Congratulations to Kathryn Rico who defended her dissertation on Friday, April 10, 2019

Advisor: Nathan Sheldon


Identifying how nutrient availability has impacted the evolution of the biosphere requires a comprehensive understanding of the oxygen availability (e.g. redox chemistry) of ancient environments. However, the sediments of ancient oceans are the only relics of their existence, making sediment geochemistry necessary for constraining ancient biogeochemical cycling. In particular, the geochemistry of elements that are sensitive to oxygen (e.g. redox-sensitive metals, such as Fe, Mn, and Mo) have proven useful for considering the biogeochemical cycling of modern environments. Subsequently, these geochemical tools have been considered robust proxies for identifying the redox chemistry of ancient systems such as Proterozoic (~0.55–2.35) oceans, wherein microbial life diversified and eukaryotic life evolved. This dissertation uses sediment geochemistry of a low-oxygen analogue for Proterozoic oceans—the Middle Island Sinkhole (MIS)—in order to better characterize biogeochemical cycling in the Proterozoic by 1) testing various metal redox proxies in a ferruginous setting, and 2) assessing how the presence of a cyanobacterial microbial mat in MIS impacts macronutrient and metal burial in sediments.

In Chapter II, I explore macronutrient and iron geochemistry in MIS sediments and a fully oxygenated Lake Huron control site (LH). Differences in redox between the two locales drive the enhanced burial of macronutrients in MIS, with iron speciation confirming that MIS is ferruginous and that LH is oxic. Given that iron speciation in MIS is only recording a small portion of the water column, these results indicate that we must take caution when using iron geochemistry to interpret water column redox in the fossil record.

In Chapter III, I use sediment redox-sensitive trace metal contents and microbial community composition in MIS and LH to identify whether or not trace metals can serve as biosignatures for microbial mat presence. I establish that the burial of trace metals in MIS and LH is not consistent with our expectations based on their use as paleoredox and paleoproductivity proxies. Therefore, this work has major implications for how we use these proxy metals to interpret redox chemistry within the fossil record. Additionally, there is no indication that bulk sediment trace metal abundance can be used as a biosignature for the community composition of microbial mats.

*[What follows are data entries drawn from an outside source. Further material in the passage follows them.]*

(* ===== verification/UserMem.v ===== *)
(** * UserMem: the kernel's accesses to user memory

    The loads and stores the kernel makes through user pointers read and
    write the memory of the process as Vm describes it, page after page, and
    what [fetchint], [fetchstr] and [argptr] accept can be accessed without a
    fault. *)
From stdpp Require Import base numbers list gmap strings.
From Stdlib Require Import ZArith Lia.
From S2P Require Import Prelude Bytes Kalloc Vm Proc Kernel Args FilesInv.

Local Open Scope Z_scope.

Section user.
Context (kend : Z) {K : Z -> Z}.

(** The processor finds the page of a user address. *)
Lemma mmu_user s l d tabs U va p f w : uspace kend K s l d tabs U -> 0 <= va ->
  U !! Z.to_nat (va / PGSIZE) = Some (p, f) -> (w = true -> hasf PTE_W f = true) ->
  mmu w d va s = Ret s (Some (p + va mod PGSIZE)).
Proof.
  intros Hus Hva Hi Hw. set (i := Z.to_nat (va / PGSIZE)) in *.
  destruct (walk_user kend s l d tabs U i p f Hus Hi) as (pte & _ & _ & _ & HP & HA & _ & Hpv).
  pose proof (lookup_lt_Some _ _ _ Hi) as Hlt. pose proof (us_len _ _ _ _ _ _ _ Hus) as HL.
  assert (0 <= va / PGSIZE) by (by apply Z.div_pos). pose proof (Z.mod_pos_bound va PGSIZE ltac:(done)) as Hm.
  assert (va < KERNBASE) as Hk.
  { assert (KERNBASE / PGSIZE = 524288) as E by done. assert (KERNBASE = 2147483648) as -> by done.
    pose proof (Z.div_mod va PGSIZE ltac:(done)). assert (PGSIZE = 4096) as EP by done. unfold i in Hlt. rewrite E in HL. lia. }
  assert (0 <= va < 2 ^ 32) as H32 by (unfold KERNBASE in Hk; lia).
  pose proof (us_pte _ _ _ _ _ _ _ Hus va H32) as Hpte. unfold upte in Hpte. rewrite decide_True in Hpte by done.
  fold i in Hpte. rewrite Hi in Hpte. unfold pte_of in Hpte.
  pose proof (vm_pt _ _ _ _ _ (us_vm _ _ _ _ _ _ _ Hus)) as [Hd Hdom Htab _ Hpde].
  assert (0 <= PDX va < 1024) as Hpx.
  { rewrite PDX_eq by done. split; [apply Z.div_pos; lia|]. apply Z.div_lt_upper_bound; [lia|].
    apply Z.div_lt_upper_bound; [done|]. change (PGSIZE * (1024 * 1024)) with (2 ^ 32). lia. }
  destruct (tabs !! PDX va) as [t|] eqn:Ht; [|by rewrite <- Hpte in HP].
  destruct (Htab _ _ Ht) as [Hvt _]. unfold mmu, ld32. cbv zeta. rewrite gets_bind.
  destruct (word_in_page kend d (PDX va) Hd Hpx) as (_ & _ & -> & _). rewrite Hpde, Ht by done.
  destruct (pde_present kend t Hvt) as [HP' HA'].
  assert (hasf PTE_W (Z.lor (Z.lor (Z.lor (v2p t) PTE_P) PTE_W) PTE_U) = true) as HW'.
  { rewrite !hasf_lor. change (hasf PTE_W PTE_W) with true. by rewrite orb_true_r. }
  rewrite HP', HW', orb_true_r. cbn [negb andb]. rewrite gets_bind, HA'.
  destruct (word_in_page kend t (PTX va) Hvt (PTX_range va)) as (_ & _ & -> & _). rewrite Hpte, HP, HA, Hpv. cbn [andb].
  assert (negb w || hasf PTE_W (Z.lor (v2p p) f) = true) as ->.
  { destruct w; [|done]. rewrite hasf_lor, Hw by done. apply orb_true_r. }
  cbn [negb]. unfold ret. do 2 f_equal.
  pose proof (proj1 (Forall_lookup _ _) (us_page _ _ _ _ _ _ _ Hus) _ _ Hi) as (Hv & _).
  by destruct (byte_in_page kend p (va mod PGSIZE) Hv Hm) as (_ & _ & ->).
Qed.

(** The running process, in a kernel whose memory holds its address space. *)
Record runs_in (cur : nat) (k : kernel) (l : list Z) (tabs : gmap Z Z) (U : list (Z * Z)) (q : proc) : Prop := {
  ri_proc : ptable (kp k) !! cur = Some q;
  ri_space : uspace kend K (km (kp k)) l (pgdir q) tabs U
}.

Lemma me_ret cur k q : ptable (kp k) !! cur = Some q -> me cur k = Ret k q.
Proof. intros L. unfold me, inps, zoom. rewrite (proc_at_ret cur (kp k) q L). by destruct k. Qed.

Lemma inmem_ret {A} (m : M kmem A) k s (a : A) : m (km (kp k)) = Ret s a ->
  inmem m k = Ret (set_kp (set_km s (kp k)) k) a.
Proof. intros R. unfold inmem, inps, inkm, zoom. by rewrite R. Qed.

Lemma set_km_same k : set_kp (set_km (km (kp k)) (kp k)) k = k.
Proof. by destruct k as [[] ? ? ? ? ?]. Qed.

Lemma umem_length cur k l tabs U q : runs_in cur k l tabs U q ->
  length (umem (km (kp k)) U) = (length U * Z.to_nat PGSIZE)%nat.
Proof.
  intros [_ Hus]. unfold umem, ucontent. pose proof (ki_mem _ _ _ (vm_kalloc _ _ _ _ _ (us_vm _ _ _ _ _ _ _ Hus))) as Hm.
  clear Hus. induction U as [|[p f] U IH]; [done|]. cbn [fmap list_fmap concat length Nat.mul].
  rewrite length_app. cbn [fst]. rewrite Hm. f_equal. exact IH.
Qed.

(** The page of an address below the end. *)
Lemma page_of (U : list (Z * Z)) va : 0 <= va < Z.of_nat (length U) * PGSIZE -> exists p f, U !! Z.to_nat (va / PGSIZE) = Some (p, f).
Proof.
  intros Hva. destruct (lookup_lt_is_Some_2 U (Z.to_nat (va / PGSIZE))) as [[p f] L]; [|by exists p, f].
  assert (va / PGSIZE < Z.of_nat (length U)) by (apply Z.div_lt_upper_bound; [done|lia]).
  pose proof (Z.div_pos va PGSIZE). lia.
Qed.

Lemma concat_lookup k (bs : list (list Z)) i b o : Forall (fun b => length b = k) bs -> bs !! i = Some b -> (o < k)%nat ->
  concat bs !! (i * k + o)%nat = b !! o.
Proof.
  intros Hk. revert i. induction Hk as [|c bs Hc Hk IH]; intros i Hi Ho; [done|]. destruct i as [|i]; cbn in Hi.
  - injection Hi as ->. cbn. by rewrite lookup_app_l by lia.
  - cbn [concat Nat.mul]. rewrite lookup_app_r by lia. rewrite <- (IH i Hi Ho). f_equal. lia.
Qed.

Lemma uld8_law cur k l tabs U q va : runs_in cur k l tabs U q -> 0 <= va < Z.of_nat (length U) * PGSIZE ->
  exists c, umem (km (kp k)) U !! Z.to_nat va = Some c /\ uld8 cur va k = Ret k c.
Proof.
  intros HR Hva. destruct HR as [L Hus]. destruct (page_of U va Hva) as (p & f & Hi). pose proof (Z.mod_pos_bound va PGSIZE ltac:(done)) as Hm.
  pose proof (ki_mem _ _ _ (vm_kalloc _ _ _ _ _ (us_vm _ _ _ _ _ _ _ Hus))) as Hpg.
  pose proof (proj1 (Forall_lookup _ _) (us_page _ _ _ _ _ _ _ Hus) _ _ Hi) as (Hv & _).
  destruct (byte_in_page kend p (va mod PGSIZE) Hv Hm) as (Fp & Op & _).
  destruct (lookup_lt_is_Some_2 (page_at (mem (km (kp k))) (frame p)) (Z.to_nat (va mod PGSIZE))) as [c Lc]; [rewrite Hpg; lia|].
  exists c. split.
  - unfold umem. replace (Z.to_nat va) with (Z.to_nat (va / PGSIZE) * Z.to_nat PGSIZE + Z.to_nat (va mod PGSIZE))%nat.
    + rewrite (concat_lookup _ _ _ (page_at (mem (km (kp k))) (frame p))); [done| | |lia].
      * unfold ucontent. apply Forall_fmap, Forall_true. intros x. apply Hpg.
      * unfold ucontent. by rewrite list_lookup_fmap, Hi.
    + pose proof (Z.div_mod va PGSIZE ltac:(done)). pose proof (Z.div_pos va PGSIZE). assert (0 < PGSIZE) by done.
      rewrite <- Z2Nat.inj_mul, <- Z2Nat.inj_add by lia. f_equal. lia.
  - unfold uld8, translate. erewrite bind_ret.
    2:{ erewrite bind_ret by (by apply me_ret). erewrite bind_ret; [|apply inmem_ret; eapply mmu_user; [exact Hus|lia|exact Hi|done]].
        by rewrite set_km_same. }
    erewrite bind_ret; [|by apply inmem_ret]. rewrite set_km_same. rewrite Fp, Op. unfold sub_bytes. change (Z.to_nat 1) with 1%nat.
    rewrite (drop_S _ c) by done. done.
Qed.

Lemma space_end s l d tabs U : uspace kend K s l d tabs U -> Z.of_nat (length U) * PGSIZE <= KERNBASE.
Proof.
  intros Hus. pose proof (us_len _ _ _ _ _ _ _ Hus) as HL. change (KERNBASE / PGSIZE) with 524288 in HL.
  unfold PGSIZE, KERNBASE. lia.
Qed.

Lemma uload_law cur k l tabs U q n va : runs_in cur k l tabs U q -> 0 <= va ->
  va + Z.of_nat n <= Z.of_nat (length U) * PGSIZE ->
  uload cur va n k = Ret k (sub_bytes (umem (km (kp k)) U) (Z.to_nat va) n).
Proof.
  intros HR. pose proof (space_end _ _ _ _ _ (ri_space _ _ _ _ _ _ HR)) as HE. unfold KERNBASE in HE.
  revert va. induction n as [|n IH]; intros va Hva He; [done|]. cbn [uload].
  destruct (uld8_law _ _ _ _ _ _ va HR ltac:(lia)) as (c & Lc & Rc). erewrite bind_ret by exact Rc.
  rewrite (u32_small (va + 1)) by (unfold is_u32; lia). erewrite bind_ret by (apply IH; lia).
  unfold sub_bytes, ret. do 2 f_equal. rewrite (drop_S _ _ _ Lc). cbn [take]. do 3 f_equal. lia.
Qed.

(** Every page can be written. *)
Definition all_writable (U : list (Z * Z)) : Prop := Forall (fun pf => hasf PTE_W pf.2 = true) U.

Lemma ust8_law cur k l tabs U q va v : runs_in cur k l tabs U q -> all_writable U -> 0 <= va < Z.of_nat (length U) * PGSIZE ->
  exists s', let k' := set_kp (set_km s' (kp k)) k in
    ust8 cur va v k = Ret k' tt /\ runs_in cur k' l tabs U q /\
    umem s' U = <[Z.to_nat va := u8 v]> (umem (km (kp k)) U).
Proof.
  intros [L Hus] HW Hva. destruct (page_of U va Hva) as (p & f & Hi). pose proof (Z.mod_pos_bound va PGSIZE ltac:(done)) as Hm.
  destruct (store_user kend (km (kp k)) l (pgdir q) tabs U _ p f (va mod PGSIZE) [u8 v] Hus Hi Hm ltac:(cbn; lia)) as (Hus' & Hc & _).
  set (s' := upd_mem _ _) in *. exists s'. cbv zeta. split_and!.
  - unfold ust8, translate. erewrite bind_ret.
    2:{ erewrite bind_ret by (by apply me_ret). erewrite bind_ret; [|apply inmem_ret; eapply mmu_user; [exact Hus|lia|exact Hi|]].
        - by rewrite set_km_same.
        - intros _. exact (proj1 (Forall_lookup _ _) HW _ _ Hi). }
    by apply inmem_ret.
  - by split.
  - unfold umem. rewrite Hc. rewrite (memmove_in_concat (Z.to_nat PGSIZE)).
    + unfold memmove_in. cbn [list_inserts]. f_equal.
      pose proof (Z.div_mod va PGSIZE ltac:(done)). pose proof (Z.div_pos va PGSIZE). assert (0 < PGSIZE) by done.
      rewrite <- Z2Nat.inj_mul, <- Z2Nat.inj_add by lia. f_equal. lia.
    + unfold ucontent. apply Forall_fmap, Forall_true. intros x. apply (ki_mem _ _ _ (vm_kalloc _ _ _ _ _ (us_vm _ _ _ _ _ _ _ Hus))).
    + unfold ucontent. by rewrite list_lookup_fmap, Hi.
    + cbn. assert (PGSIZE = 4096) as EP by done. lia.
Qed.

Lemma ustore_law cur k l tabs U q bs va : runs_in cur k l tabs U q -> all_writable U -> byte_list bs -> 0 <= va ->
  va + Z.of_nat (length bs) <= Z.of_nat (length U) * PGSIZE ->
  exists s', let k' := set_kp (set_km s' (kp k)) k in
    ustore cur va bs k = Ret k' tt /\ runs_in cur k' l tabs U q /\
    umem s' U = memmove_in (umem (km (kp k)) U) (Z.to_nat va) bs.
Proof.
  intros HR HW Hb. revert k va HR. induction Hb as [|c bs Hc Hb IH]; intros k va HR Hva He.
  { exists (km (kp k)). cbv zeta. rewrite set_km_same. done. }
  cbn [length] in He. pose proof (space_end _ _ _ _ _ (ri_space _ _ _ _ _ _ HR)) as HE. unfold KERNBASE in HE.
  destruct (ust8_law _ _ _ _ _ _ va c HR HW ltac:(lia)) as (s1 & R1 & HR1 & M1).
  destruct (IH _ (va + 1) HR1 ltac:(lia) ltac:(lia)) as (s2 & R2 & HR2 & M2).
  exists s2. cbv zeta. cbn [ustore]. erewrite bind_ret by exact R1. rewrite (u32_small (va + 1)) by (unfold is_u32; lia).
  split_and!; [exact R2|exact HR2|]. rewrite M2. cbn [kp set_kp km set_km]. rewrite M1. unfold memmove_in. cbn [list_inserts].
  replace (Z.to_nat (va + 1)) with (S (Z.to_nat va)) by lia. unfold u8. rewrite Z.mod_small by (change (2 ^ 8) with 256; lia).
  symmetry. apply list_insert_inserts_lt. lia.
Qed.

Lemma scan_law cur k l tabs U q n va : runs_in cur k l tabs U q -> 0 <= va ->
  va + Z.of_nat n <= Z.of_nat (length U) * PGSIZE ->
  exists r, scan cur n va k = Ret k r /\
    let b := sub_bytes (umem (km (kp k)) U) (Z.to_nat va) n in
    match r with
    | Some s => exists rest, b = s ++ 0 :: rest /\ 0 ∉ s
    | None => 0 ∉ b
    end.
Proof.
  intros HR. pose proof (space_end _ _ _ _ _ (ri_space _ _ _ _ _ _ HR)) as HE. unfold KERNBASE in HE.
  revert va. induction n as [|n IH]; intros va Hva He.
  { exists None. split; [done|]. apply not_elem_of_nil. }
  destruct (uld8_law _ _ _ _ _ _ va HR ltac:(lia)) as (c & Lc & Rc).
  assert (sub_bytes (umem (km (kp k)) U) (Z.to_nat va) (S n) = c :: sub_bytes (umem (km (kp k)) U) (Z.to_nat (va + 1)) n) as Eb.
  { unfold sub_bytes. rewrite (drop_S _ _ _ Lc). cbn [take]. do 3 f_equal. lia. }
  cbn [scan]. cbv zeta. rewrite Eb. destruct (Z.eqb_spec c 0) as [->|Hc].
  - exists (Some []). erewrite bind_ret by exact Rc. split; [done|]. eexists. split; [done|]. apply not_elem_of_nil.
  - destruct (IH (va + 1) ltac:(lia) ltac:(lia)) as (r & R & Hr). exists (cons c <$> r). split.
    + erewrite bind_ret by exact Rc. rewrite (proj2 (Z.eqb_neq _ _) Hc), (u32_small (va + 1)) by (unfold is_u32; lia).
      by erewrite bind_ret by exact R.
    + cbv zeta in Hr. destruct r as [s|]; cbn.
      * destruct Hr as (rest & -> & Hs). exists rest. split; [done|]. by apply not_elem_of_cons.
      * by apply not_elem_of_cons.
Qed.

(** C19: the arguments of system calls are read from the memory of the process
    and never make the kernel fault: with the size of the process covered by
    its pages, for every 32-bit address [fetchint] returns the word there
    when it lies below the size and -1 otherwise, and [fetchstr] returns the
    bytes up to the first terminator when there is one below the size and -1
    otherwise, with nothing changed. *)
Theorem fetch_reads_user_memory cur k l tabs U q addr :
  runs_in cur k l tabs U q -> 0 <= sz q <= Z.of_nat (length U) * PGSIZE -> is_u32 addr ->
  let m := umem (km (kp k)) U in
  fetchint cur addr k = Ret k (if decide (addr + 4 <= sz q) then Some (i32 (rd32 m (Z.to_nat addr))) else None) /\
  exists r, fetchstr cur addr k = Ret k r /\
    let b := sub_bytes m (Z.to_nat addr) (Z.to_nat (sz q - addr)) in
    match r with
    | Some s => exists rest, b = s ++ 0 :: rest /\ 0 ∉ s
    | None => 0 ∉ b
    end.
Proof.
  intros HR Hsz Ha m. pose proof (space_end _ _ _ _ _ (ri_space _ _ _ _ _ _ HR)) as HE. unfold KERNBASE in HE.
  unfold is_u32 in Ha. split.
  - unfold fetchint. erewrite bind_ret by (apply me_ret, HR).
    destruct (Z.leb_spec (sz q) addr); cbn [orb]; [by rewrite decide_False by lia|]. rewrite (u32_small (addr + 4)) by (unfold is_u32; lia).
    destruct (Z.ltb_spec (sz q) (addr + 4)); [by rewrite decide_False by lia|]. rewrite decide_True by lia.
    by erewrite bind_ret by (eapply uload_law; [exact HR|lia|lia]).
  - unfold fetchstr. destruct (Z.leb_spec (sz q) addr) as [Hle|Hlt].
    + exists None. erewrite bind_ret by (apply me_ret, HR). rewrite (proj2 (Z.leb_le _ _) Hle). split; [done|].
      replace (Z.to_nat (sz q - addr)) with 0%nat by lia. apply not_elem_of_nil.
    + destruct (scan_law cur k l tabs U q (Z.to_nat (sz q - addr)) addr HR) as (r & R & Hr); [lia|lia|].
      exists r. erewrite bind_ret by (apply me_ret, HR). by rewrite (proj2 (Z.leb_gt _ _) Hlt).
Qed.
End user.

(** A kernel around an address space. *)
Definition kernel_with (s : kmem) (q : proc) : kernel :=
  mk_kernel (mk_psys [q] 2 0 (Some 0%nat) Rand.rng_boot s)
    (Fs.mk_fs (Log.mk_sb 0 0 0 0 0 0 0) [] (Log.mk_ls (Log.mk_log 0 0 0 0 0 0 []) (Buf.mk_bio [] None ∅ [] []))) [] ∅ 0 [].
Definition proc_with (d n : Z) : proc := mk_proc n d 0 RUNNING 1 None 0 0 None 0 [] None [] 10.

Lemma fetch_reads_user_memory_witness :
  exists k r, fetchint 0 4000 k = Ret k r /\ r <> None /\ fetchint 0 4093 k = Ret k None.
Proof.
  destruct demo_one_page as (s & l & d & tabs & U & Hus & Hl & Hc & HU).
  assert (runs_in demo_end (K := no_kernel) 0 (kernel_with s (proc_with d 4096)) l tabs U (proc_with d 4096)) as HR.
  { split; [reflexivity|exact Hus]. }
  assert (0 <= 4096 <= Z.of_nat (length U) * PGSIZE) as Hsz by (rewrite Hl; split; discriminate).
  destruct (fetch_reads_user_memory demo_end 0 _ l tabs U (proc_with d 4096) 4000 HR Hsz) as [R1 _]; [split; [discriminate|reflexivity]|].
  destruct (fetch_reads_user_memory demo_end 0 _ l tabs U (proc_with d 4096) 4093 HR Hsz) as [R2 _]; [split; [discriminate|reflexivity]|].
  eexists _, _. split; [exact R1|]. split; [discriminate|exact R2].
Defined.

In Chapter IV, I compare the sediment geochemistry of MIS to that of Proterozoic lake sediment—the Nonesuch Formation (~1.1 billion years old)—in order to determine the redox chemistry of this Proterozoic lake, and to gauge whether or not the abundance of redox-sensitive metals can help to elucidate biological productivity or atmospheric oxygen levels. Iron geochemistry describes fluctuating oxic and anoxic redox chemistry within the Nonesuch Formation, with Mo and U covariation confirming that euxinia is not necessary for moderate Mo burial (in contrast to how Mo enrichments are conventionally interpreted). Altogether, the comparison of Nonesuch Formation to the modern analogue data indicates that elemental abundance is unlikely to constrain atmospheric oxygen, with no clear indicator for abundant biological productivity. Taken together, these results demonstrate that the burial mechanisms for metals in modern ferruginous environments need to be better understood. Only then can confidently use these metals as proxies for paleoenvironmental biogeochemical cycling.